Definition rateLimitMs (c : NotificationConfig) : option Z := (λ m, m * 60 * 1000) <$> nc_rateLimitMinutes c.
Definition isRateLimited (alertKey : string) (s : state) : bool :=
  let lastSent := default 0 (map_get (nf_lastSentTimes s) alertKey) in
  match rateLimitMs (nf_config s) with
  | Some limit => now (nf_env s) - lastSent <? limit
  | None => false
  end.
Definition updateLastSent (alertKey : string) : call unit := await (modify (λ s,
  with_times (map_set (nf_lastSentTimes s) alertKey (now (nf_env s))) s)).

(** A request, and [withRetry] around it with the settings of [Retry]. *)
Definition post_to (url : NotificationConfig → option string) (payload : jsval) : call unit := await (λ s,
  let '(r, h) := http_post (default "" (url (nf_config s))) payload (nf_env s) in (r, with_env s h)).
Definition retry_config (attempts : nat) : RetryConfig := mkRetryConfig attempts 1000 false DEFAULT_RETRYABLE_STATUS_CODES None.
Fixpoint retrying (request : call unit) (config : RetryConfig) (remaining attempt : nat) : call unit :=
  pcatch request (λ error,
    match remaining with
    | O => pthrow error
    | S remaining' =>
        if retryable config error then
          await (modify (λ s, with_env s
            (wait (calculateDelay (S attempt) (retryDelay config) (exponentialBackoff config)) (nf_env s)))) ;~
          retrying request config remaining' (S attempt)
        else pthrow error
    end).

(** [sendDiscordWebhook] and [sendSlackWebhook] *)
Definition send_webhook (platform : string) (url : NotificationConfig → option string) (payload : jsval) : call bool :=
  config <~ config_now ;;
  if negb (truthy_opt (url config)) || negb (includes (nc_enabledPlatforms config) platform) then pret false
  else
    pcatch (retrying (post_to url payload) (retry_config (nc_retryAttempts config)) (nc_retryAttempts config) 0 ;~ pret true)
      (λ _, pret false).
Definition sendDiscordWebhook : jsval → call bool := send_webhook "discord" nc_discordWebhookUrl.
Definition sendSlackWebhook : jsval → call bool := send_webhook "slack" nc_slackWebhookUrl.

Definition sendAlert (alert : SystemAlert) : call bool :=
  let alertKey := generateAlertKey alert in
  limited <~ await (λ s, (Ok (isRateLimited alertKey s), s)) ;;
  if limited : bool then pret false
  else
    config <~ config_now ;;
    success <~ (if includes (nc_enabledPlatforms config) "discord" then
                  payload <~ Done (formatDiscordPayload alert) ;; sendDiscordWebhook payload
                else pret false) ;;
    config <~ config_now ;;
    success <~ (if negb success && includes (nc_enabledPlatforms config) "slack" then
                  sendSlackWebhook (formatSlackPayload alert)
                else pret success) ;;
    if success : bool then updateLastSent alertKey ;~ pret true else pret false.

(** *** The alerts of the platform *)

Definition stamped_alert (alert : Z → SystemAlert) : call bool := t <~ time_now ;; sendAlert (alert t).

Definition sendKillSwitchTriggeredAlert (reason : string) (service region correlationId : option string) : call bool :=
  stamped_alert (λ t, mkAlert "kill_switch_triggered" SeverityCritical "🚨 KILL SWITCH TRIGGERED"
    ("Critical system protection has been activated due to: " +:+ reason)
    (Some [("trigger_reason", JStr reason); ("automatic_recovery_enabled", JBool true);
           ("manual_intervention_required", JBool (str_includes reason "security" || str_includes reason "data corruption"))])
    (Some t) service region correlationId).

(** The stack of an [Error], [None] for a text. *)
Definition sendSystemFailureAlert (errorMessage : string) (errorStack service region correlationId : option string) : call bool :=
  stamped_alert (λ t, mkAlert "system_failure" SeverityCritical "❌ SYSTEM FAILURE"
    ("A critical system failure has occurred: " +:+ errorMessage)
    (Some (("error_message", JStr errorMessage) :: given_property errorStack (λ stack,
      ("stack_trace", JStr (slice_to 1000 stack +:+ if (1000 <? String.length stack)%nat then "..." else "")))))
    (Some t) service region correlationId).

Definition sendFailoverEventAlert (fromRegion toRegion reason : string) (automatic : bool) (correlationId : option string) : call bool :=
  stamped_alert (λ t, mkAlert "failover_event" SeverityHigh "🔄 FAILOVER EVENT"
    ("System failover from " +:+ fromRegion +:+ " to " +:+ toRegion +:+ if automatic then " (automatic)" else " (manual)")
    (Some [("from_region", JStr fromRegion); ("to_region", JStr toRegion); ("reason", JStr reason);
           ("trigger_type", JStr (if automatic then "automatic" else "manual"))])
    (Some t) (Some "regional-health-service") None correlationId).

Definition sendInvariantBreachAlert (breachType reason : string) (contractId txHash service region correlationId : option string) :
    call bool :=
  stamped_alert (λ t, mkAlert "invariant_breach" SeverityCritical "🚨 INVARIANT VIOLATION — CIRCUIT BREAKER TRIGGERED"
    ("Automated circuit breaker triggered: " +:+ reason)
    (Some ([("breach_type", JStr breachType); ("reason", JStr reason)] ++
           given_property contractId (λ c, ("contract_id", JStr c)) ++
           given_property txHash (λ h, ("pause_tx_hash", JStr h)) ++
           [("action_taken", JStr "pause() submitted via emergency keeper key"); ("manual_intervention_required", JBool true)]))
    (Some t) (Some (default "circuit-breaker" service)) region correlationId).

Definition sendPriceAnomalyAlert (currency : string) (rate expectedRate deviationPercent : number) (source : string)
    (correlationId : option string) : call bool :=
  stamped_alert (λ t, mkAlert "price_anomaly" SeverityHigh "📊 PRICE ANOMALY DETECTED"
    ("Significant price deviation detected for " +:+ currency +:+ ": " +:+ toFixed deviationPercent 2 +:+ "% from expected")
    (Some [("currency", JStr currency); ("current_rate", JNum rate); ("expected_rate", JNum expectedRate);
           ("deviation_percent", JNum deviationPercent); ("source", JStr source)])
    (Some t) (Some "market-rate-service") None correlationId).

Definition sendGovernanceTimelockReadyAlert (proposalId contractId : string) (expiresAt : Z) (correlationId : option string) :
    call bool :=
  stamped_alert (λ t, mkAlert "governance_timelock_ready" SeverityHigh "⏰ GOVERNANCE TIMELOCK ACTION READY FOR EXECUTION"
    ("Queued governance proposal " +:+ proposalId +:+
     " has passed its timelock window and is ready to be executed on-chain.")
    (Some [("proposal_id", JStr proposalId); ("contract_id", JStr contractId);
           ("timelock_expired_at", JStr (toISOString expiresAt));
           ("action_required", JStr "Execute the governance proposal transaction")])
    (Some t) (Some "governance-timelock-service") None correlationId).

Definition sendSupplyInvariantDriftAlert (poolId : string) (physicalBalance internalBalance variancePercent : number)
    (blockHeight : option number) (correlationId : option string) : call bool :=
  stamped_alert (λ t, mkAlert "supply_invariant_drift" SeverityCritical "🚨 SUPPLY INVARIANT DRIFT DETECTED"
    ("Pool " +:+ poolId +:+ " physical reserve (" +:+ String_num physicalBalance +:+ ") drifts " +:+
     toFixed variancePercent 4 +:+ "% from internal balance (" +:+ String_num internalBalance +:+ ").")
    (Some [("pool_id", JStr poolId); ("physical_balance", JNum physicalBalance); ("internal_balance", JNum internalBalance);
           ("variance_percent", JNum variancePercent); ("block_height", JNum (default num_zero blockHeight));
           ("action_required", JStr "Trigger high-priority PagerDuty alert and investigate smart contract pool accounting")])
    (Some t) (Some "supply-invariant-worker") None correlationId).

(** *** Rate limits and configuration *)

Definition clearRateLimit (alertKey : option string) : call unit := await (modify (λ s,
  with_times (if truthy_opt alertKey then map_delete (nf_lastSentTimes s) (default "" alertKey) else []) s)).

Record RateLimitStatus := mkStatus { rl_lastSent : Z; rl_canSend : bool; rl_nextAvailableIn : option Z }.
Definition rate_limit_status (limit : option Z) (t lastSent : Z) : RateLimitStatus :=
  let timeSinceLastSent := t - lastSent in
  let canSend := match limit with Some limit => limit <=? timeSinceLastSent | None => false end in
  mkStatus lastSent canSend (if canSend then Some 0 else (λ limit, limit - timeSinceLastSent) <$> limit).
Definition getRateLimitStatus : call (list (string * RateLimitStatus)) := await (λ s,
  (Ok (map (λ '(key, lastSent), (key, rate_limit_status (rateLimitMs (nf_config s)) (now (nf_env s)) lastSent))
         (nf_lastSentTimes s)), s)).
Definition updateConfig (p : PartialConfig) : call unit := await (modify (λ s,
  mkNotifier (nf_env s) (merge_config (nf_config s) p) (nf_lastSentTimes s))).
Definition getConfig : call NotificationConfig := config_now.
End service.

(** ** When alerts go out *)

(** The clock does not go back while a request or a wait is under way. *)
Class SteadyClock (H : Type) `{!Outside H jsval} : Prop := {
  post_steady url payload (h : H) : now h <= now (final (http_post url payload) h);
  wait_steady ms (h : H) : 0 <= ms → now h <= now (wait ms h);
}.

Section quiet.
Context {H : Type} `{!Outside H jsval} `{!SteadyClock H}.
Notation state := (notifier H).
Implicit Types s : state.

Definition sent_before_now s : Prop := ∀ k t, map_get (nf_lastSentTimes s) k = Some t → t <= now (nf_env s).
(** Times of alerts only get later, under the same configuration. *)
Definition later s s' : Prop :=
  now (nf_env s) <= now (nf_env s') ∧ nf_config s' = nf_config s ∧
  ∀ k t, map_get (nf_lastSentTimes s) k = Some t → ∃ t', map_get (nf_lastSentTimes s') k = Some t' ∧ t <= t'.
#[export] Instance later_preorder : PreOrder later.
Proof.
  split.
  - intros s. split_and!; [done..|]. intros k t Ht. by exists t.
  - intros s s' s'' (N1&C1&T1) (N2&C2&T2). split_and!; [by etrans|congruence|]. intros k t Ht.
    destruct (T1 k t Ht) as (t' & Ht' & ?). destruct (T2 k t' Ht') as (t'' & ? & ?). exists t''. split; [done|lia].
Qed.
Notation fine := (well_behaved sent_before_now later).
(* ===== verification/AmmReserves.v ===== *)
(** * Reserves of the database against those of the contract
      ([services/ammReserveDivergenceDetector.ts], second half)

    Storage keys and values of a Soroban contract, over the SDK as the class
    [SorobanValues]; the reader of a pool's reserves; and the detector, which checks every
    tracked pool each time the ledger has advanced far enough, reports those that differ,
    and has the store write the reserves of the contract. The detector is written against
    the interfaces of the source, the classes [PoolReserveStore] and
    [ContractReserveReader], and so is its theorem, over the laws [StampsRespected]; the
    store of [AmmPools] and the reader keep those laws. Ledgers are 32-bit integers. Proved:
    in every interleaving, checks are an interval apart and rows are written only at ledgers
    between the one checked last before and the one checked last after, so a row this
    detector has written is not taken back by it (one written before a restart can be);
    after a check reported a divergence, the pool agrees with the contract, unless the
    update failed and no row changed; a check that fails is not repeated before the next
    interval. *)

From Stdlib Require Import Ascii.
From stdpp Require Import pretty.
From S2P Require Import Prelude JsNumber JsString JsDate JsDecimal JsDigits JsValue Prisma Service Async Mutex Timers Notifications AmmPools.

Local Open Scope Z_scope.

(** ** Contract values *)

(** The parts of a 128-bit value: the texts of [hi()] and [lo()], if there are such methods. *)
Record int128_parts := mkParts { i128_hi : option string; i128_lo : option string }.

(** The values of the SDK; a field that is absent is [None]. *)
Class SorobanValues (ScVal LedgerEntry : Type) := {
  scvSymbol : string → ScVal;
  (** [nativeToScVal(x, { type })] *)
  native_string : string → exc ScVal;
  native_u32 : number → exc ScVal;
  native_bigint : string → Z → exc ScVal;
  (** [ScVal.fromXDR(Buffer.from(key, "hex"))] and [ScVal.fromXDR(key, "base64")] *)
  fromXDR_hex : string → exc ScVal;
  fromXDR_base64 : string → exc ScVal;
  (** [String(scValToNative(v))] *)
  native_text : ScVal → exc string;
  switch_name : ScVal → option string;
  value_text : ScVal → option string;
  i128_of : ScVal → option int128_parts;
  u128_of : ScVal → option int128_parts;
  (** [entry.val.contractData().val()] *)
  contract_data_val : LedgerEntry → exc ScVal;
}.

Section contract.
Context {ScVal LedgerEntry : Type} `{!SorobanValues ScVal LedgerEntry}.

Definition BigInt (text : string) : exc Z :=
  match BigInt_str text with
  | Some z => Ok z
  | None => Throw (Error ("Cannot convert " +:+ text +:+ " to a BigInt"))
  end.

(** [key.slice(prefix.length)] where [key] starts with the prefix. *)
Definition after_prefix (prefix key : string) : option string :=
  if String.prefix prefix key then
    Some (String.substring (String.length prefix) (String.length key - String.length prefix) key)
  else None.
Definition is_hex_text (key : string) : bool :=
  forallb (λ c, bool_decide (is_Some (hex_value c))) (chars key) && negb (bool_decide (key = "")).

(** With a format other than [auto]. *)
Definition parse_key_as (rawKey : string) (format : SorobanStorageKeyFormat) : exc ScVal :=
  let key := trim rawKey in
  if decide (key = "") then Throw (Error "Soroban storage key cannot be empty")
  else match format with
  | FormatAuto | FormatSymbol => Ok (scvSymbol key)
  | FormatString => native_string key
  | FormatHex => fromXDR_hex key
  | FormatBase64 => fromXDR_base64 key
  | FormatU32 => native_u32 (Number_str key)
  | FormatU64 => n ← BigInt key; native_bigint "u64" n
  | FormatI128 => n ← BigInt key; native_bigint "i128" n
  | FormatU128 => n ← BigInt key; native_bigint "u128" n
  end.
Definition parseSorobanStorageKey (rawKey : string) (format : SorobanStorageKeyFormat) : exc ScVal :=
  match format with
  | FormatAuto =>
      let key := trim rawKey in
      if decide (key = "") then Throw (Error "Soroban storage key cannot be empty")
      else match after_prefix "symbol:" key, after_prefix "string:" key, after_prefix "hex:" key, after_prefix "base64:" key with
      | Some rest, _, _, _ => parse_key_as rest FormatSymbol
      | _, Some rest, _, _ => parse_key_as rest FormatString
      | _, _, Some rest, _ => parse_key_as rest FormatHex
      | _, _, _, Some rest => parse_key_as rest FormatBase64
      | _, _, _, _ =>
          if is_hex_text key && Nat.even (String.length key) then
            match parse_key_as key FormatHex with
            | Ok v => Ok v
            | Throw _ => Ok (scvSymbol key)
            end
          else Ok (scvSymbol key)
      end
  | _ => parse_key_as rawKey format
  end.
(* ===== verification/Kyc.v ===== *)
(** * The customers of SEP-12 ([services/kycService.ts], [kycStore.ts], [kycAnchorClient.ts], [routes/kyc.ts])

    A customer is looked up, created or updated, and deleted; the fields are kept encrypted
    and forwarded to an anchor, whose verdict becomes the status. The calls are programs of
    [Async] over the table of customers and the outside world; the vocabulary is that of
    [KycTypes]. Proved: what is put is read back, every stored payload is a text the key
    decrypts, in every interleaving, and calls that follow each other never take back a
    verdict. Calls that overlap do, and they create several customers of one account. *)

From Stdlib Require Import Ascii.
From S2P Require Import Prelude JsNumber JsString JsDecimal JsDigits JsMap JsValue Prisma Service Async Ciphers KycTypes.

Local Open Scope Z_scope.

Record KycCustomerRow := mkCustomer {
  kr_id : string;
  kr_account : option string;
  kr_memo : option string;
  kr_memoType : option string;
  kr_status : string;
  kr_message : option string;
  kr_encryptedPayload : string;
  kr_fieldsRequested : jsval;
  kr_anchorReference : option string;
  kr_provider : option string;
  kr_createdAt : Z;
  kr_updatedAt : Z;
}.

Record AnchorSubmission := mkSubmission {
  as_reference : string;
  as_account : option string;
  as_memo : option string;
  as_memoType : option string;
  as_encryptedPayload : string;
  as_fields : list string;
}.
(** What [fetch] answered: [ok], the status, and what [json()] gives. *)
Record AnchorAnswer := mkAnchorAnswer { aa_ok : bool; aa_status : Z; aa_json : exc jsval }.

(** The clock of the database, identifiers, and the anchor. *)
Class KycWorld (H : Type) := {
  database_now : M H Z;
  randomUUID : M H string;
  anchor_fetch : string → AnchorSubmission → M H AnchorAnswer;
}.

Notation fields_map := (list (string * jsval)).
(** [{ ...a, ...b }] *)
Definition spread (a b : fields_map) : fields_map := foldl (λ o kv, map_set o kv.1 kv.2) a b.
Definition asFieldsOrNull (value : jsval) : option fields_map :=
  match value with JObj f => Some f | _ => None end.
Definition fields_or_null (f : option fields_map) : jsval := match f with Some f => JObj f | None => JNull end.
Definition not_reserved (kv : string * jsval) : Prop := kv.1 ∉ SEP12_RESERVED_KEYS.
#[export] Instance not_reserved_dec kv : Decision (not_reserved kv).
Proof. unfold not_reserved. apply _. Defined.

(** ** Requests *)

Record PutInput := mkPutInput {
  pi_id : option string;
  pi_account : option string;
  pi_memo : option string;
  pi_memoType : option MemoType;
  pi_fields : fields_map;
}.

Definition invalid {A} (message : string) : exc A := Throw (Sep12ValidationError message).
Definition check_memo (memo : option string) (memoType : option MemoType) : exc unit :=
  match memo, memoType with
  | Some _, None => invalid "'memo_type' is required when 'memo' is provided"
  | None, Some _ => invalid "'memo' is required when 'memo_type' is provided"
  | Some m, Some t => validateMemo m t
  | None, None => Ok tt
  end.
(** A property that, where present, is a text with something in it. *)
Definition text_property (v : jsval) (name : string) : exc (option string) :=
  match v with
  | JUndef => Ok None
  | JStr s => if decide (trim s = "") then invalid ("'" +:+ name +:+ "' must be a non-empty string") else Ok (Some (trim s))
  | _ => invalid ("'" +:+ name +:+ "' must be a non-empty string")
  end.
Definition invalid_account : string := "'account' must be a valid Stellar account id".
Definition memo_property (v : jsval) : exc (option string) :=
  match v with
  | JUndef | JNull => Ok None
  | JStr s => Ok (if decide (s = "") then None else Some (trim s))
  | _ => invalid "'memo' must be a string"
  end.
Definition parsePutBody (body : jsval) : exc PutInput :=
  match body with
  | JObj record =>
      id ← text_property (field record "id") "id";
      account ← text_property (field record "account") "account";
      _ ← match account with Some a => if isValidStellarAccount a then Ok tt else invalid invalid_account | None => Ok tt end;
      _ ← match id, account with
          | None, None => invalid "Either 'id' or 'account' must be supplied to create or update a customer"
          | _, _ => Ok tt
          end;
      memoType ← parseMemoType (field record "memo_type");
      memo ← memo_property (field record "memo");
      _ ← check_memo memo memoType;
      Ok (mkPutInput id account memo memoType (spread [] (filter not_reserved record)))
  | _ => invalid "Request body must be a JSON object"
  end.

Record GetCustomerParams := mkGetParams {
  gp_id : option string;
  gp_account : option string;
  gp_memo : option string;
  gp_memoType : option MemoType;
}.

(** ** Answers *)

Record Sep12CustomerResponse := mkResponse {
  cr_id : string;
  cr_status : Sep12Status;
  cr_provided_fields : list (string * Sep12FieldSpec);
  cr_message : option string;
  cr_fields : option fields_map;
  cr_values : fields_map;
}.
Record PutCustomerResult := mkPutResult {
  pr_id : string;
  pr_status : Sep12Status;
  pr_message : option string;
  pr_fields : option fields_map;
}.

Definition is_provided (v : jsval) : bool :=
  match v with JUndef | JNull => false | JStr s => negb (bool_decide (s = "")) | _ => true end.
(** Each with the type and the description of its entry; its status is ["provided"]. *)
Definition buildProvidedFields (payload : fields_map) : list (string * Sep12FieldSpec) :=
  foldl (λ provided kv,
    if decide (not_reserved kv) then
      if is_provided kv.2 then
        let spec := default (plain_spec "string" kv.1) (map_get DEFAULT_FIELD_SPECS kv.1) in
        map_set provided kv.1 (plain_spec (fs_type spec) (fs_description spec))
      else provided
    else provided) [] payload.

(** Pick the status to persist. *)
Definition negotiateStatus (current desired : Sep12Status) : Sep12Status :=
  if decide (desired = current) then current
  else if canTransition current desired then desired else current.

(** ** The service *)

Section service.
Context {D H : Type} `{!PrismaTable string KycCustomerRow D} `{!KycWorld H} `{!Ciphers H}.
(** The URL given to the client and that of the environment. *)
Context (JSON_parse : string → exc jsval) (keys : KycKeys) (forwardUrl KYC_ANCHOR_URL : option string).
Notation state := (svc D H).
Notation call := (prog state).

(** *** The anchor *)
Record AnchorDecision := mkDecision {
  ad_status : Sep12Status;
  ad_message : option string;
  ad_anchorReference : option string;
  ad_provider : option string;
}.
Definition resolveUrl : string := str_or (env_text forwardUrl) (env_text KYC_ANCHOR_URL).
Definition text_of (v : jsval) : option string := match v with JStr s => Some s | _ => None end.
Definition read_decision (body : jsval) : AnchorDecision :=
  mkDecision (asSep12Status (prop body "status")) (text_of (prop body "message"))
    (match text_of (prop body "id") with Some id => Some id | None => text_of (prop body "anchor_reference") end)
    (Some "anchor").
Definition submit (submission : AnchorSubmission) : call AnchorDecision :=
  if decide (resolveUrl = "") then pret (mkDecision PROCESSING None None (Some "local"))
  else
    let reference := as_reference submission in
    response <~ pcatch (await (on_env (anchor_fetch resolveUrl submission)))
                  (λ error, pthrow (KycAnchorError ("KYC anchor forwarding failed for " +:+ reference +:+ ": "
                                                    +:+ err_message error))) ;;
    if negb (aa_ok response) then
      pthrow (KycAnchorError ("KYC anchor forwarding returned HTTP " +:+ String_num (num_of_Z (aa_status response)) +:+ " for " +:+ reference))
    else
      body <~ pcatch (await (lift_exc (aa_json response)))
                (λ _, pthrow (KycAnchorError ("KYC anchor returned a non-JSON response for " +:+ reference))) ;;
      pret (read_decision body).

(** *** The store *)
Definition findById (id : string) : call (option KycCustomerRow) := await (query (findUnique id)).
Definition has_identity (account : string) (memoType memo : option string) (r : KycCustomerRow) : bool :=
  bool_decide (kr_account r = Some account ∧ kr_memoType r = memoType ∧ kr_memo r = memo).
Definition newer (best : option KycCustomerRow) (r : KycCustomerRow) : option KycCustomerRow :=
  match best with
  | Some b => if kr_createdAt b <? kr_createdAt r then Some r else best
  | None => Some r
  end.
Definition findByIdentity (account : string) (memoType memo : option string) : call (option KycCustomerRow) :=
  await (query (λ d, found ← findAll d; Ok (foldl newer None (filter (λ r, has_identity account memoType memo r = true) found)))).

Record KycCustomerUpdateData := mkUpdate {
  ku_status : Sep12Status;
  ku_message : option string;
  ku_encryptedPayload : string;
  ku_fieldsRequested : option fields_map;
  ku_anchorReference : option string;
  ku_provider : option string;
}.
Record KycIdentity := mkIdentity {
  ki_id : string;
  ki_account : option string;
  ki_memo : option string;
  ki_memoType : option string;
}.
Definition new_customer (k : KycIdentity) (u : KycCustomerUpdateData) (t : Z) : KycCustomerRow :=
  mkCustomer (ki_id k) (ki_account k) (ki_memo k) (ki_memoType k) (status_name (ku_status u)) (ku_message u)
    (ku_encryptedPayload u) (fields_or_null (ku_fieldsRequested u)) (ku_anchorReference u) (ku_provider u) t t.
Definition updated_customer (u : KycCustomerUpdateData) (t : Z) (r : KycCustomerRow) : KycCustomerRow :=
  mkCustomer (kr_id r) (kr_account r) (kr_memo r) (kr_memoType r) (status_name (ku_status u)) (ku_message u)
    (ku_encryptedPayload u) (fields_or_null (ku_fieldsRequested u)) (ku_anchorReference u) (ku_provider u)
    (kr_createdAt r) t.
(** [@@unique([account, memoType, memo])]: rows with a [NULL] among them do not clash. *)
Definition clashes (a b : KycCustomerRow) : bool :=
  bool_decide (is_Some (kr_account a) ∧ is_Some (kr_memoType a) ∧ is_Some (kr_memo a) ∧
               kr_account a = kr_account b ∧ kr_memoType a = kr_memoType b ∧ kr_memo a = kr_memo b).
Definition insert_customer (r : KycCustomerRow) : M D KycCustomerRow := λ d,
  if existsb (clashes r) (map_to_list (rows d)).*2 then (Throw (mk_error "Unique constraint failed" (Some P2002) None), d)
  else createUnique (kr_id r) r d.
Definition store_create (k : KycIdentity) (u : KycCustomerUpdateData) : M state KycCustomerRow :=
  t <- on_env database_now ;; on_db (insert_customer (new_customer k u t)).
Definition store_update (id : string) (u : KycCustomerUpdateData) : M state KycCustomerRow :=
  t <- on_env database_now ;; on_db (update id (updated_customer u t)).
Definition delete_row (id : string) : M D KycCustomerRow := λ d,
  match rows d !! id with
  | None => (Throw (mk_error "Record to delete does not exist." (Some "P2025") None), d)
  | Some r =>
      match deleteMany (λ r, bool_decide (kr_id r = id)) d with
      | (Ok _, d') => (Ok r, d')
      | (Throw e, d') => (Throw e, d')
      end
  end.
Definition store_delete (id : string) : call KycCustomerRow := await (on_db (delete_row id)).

| Activity |
Extract the lines of the preceding material that run from the line with "(** The stack" through the line with "errorMessage) :: given_property", inclusive, reproducing them exactly and adding nothing.

| Output of the task |
(** The stack of an [Error], [None] for a text. *)
Definition sendSystemFailureAlert (errorMessage : string) (errorStack service region correlationId : option string) : call bool :=
  stamped_alert (λ t, mkAlert "system_failure" SeverityCritical "❌ SYSTEM FAILURE"
    ("A critical system failure has occurred: " +:+ errorMessage)
    (Some (("error_message", JStr errorMessage) :: given_property errorStack (λ stack,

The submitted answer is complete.